##### EXTRACTED MATERIAL #####

(** [collectTypes] changes the array at [typesToInclude] as the function
    on arrays does, and nothing else. *)
Lemma collectTypes_on_heap (schema : GraphQLSchema) (typesToInclude : nat) :
  forall fuel heap type,
    typesToInclude < List.length heap ->
    Stateful.collectTypes fuel schema typesToInclude heap type
    = option_map (Stateful.write heap typesToInclude)
                 (collectTypes fuel schema (Stateful.read heap typesToInclude) type).
Proof.
  induction fuel as [|fuel IH]; intros heap type Hlt; [reflexivity|].
  rewrite collectTypes_unfold. simpl Stateful.collectTypes.
  destruct (Js.arrayIncludes (Stateful.read heap typesToInclude) type); simpl.
  - now rewrite write_read.
  - destruct (isObjectType schema type); [|reflexivity].
    rewrite (forEach_map (fun entry : string * GraphQLType => getNamedType (snd entry))
                         (fun heap type =>
                            Stateful.collectTypes fuel schema typesToInclude heap type)).
    unfold Stateful.push.
    rewrite (forEach_on_heap typesToInclude _ (collectTypes fuel schema))
      by (try rewrite write_length; auto).
    rewrite read_write by assumption.
    destruct (Js.forEach _ _ (Stateful.read heap typesToInclude ++ [type])); simpl; [|reflexivity].
    now rewrite write_write.
Qed.

End Heap.

(** ** Calls of [plugin] in a program state *)

Section PluginInState.

Variable newTsVisitor : Stateful.TsVisitorClassIn.
Variable schema : GraphQLSchema.
Variable documents : list DocumentFile.
Variable config : TypeScriptPluginConfig.

Lemma includeIntrospectionDefinitions_on_heap (fuel : nat) (heap : Stateful.Heap) :
  Stateful.includeIntrospectionDefinitions newTsVisitor fuel schema documents config heap
  = option_map
      (fun typesToInclude =>
         (visitIntrospection
            (printIntrospectionSchema schema)
            (TsIntrospectionVisitor (newTsVisitor (heapAfter documents heap typesToInclude))
                                    schema config typesToInclude),
          heapAfter documents heap typesToInclude))
      (collectAllTypes fuel schema (collectUsedTypes documents)).
Proof.
  unfold Stateful.includeIntrospectionDefinitions, Stateful.newArray, heapAfter,
    collectAllTypes.
  assert (Hused : List.length heap < List.length (heap ++ [[]]))
    by (rewrite length_app; simpl; lia).
  rewrite documents_on_heap by assumption.
  rewrite read_newArray. fold (collectUsedTypes documents).
  set (used := collectUsedTypes documents).
  set (second := Stateful.write (heap ++ [[]]) (List.length heap) used).
  assert (Hlength : List.length second = S (List.length heap)).
  { unfold second. rewrite write_length, length_app. simpl. lia. }
  assert (Htypes : List.length second < List.length (second ++ [[]]))
    by (rewrite length_app; simpl; lia).
  rewrite read_older by lia.
  unfold second at 2. rewrite read_write by assumption.
  rewrite (forEach_on_heap (List.length second) _ (collectTypes fuel schema))
    by (auto using collectTypes_on_heap).
  rewrite read_newArray, Hlength.
  destruct (Js.forEach (collectTypes fuel schema) used []) as [typesToInclude|]; simpl;
    [|reflexivity].
  rewrite read_write by lia. reflexivity.
Qed.

Hypothesis stateless :
  forall heap heap', newTsVisitor heap schema config = newTsVisitor heap' schema config.

Lemma plugin_on_heap (fuel : nat) (heap : Stateful.Heap) (output : PluginOutput) :
  plugin (newTsVisitor []) fuel schema documents config = Return output ->
  exists after,
    Stateful.plugin newTsVisitor fuel schema documents config heap = Return (output, after).
Proof.
  unfold plugin, Stateful.plugin, includeIntrospectionDefinitions.
  rewrite includeIntrospectionDefinitions_on_heap.
  destruct (collectAllTypes fuel schema (collectUsedTypes documents)) as [types|]; simpl;
    [|discriminate].
  unfold TsIntrospectionVisitor.
  rewrite (stateless (heapAfter documents heap types) []), (stateless heap []).
  destruct (generateOnlyEnums config); intros H; inversion H; now eexists.
Qed.

End PluginInState.

Lemma plugin_fuel_irrelevant
      (newTsVisitor : TsVisitorClass) (schema : GraphQLSchema)
      (documents : list DocumentFile) (config : TypeScriptPluginConfig)
      (fuel fuel' : nat) (output output' : PluginOutput) :
  plugin newTsVisitor fuel schema documents config = Return output ->
  plugin newTsVisitor fuel' schema documents config = Return output' ->
  output = output'.
Proof.
  unfold plugin. intros H H'.
  destruct (includeIntrospectionDefinitions newTsVisitor fuel schema documents config)
    as [definitions|] eqn:Hintro; [|discriminate].
  destruct (includeIntrospectionDefinitions newTsVisitor fuel' schema documents config)
    as [definitions'|] eqn:Hintro'; [|discriminate].
  rewrite (includeIntrospectionDefinitions_fuel_irrelevant
             _ _ _ _ _ _ _ _ Hintro Hintro') in H.
  congruence.
Qed.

#####

EXERCISE DETAILS:
Your answer should be every line from the material above in which the word "Variable" appears.

RESPONSE BOX:
Variable newTsVisitor : Stateful.TsVisitorClassIn.
Variable schema : GraphQLSchema.
Variable documents : list DocumentFile.
Variable config : TypeScriptPluginConfig.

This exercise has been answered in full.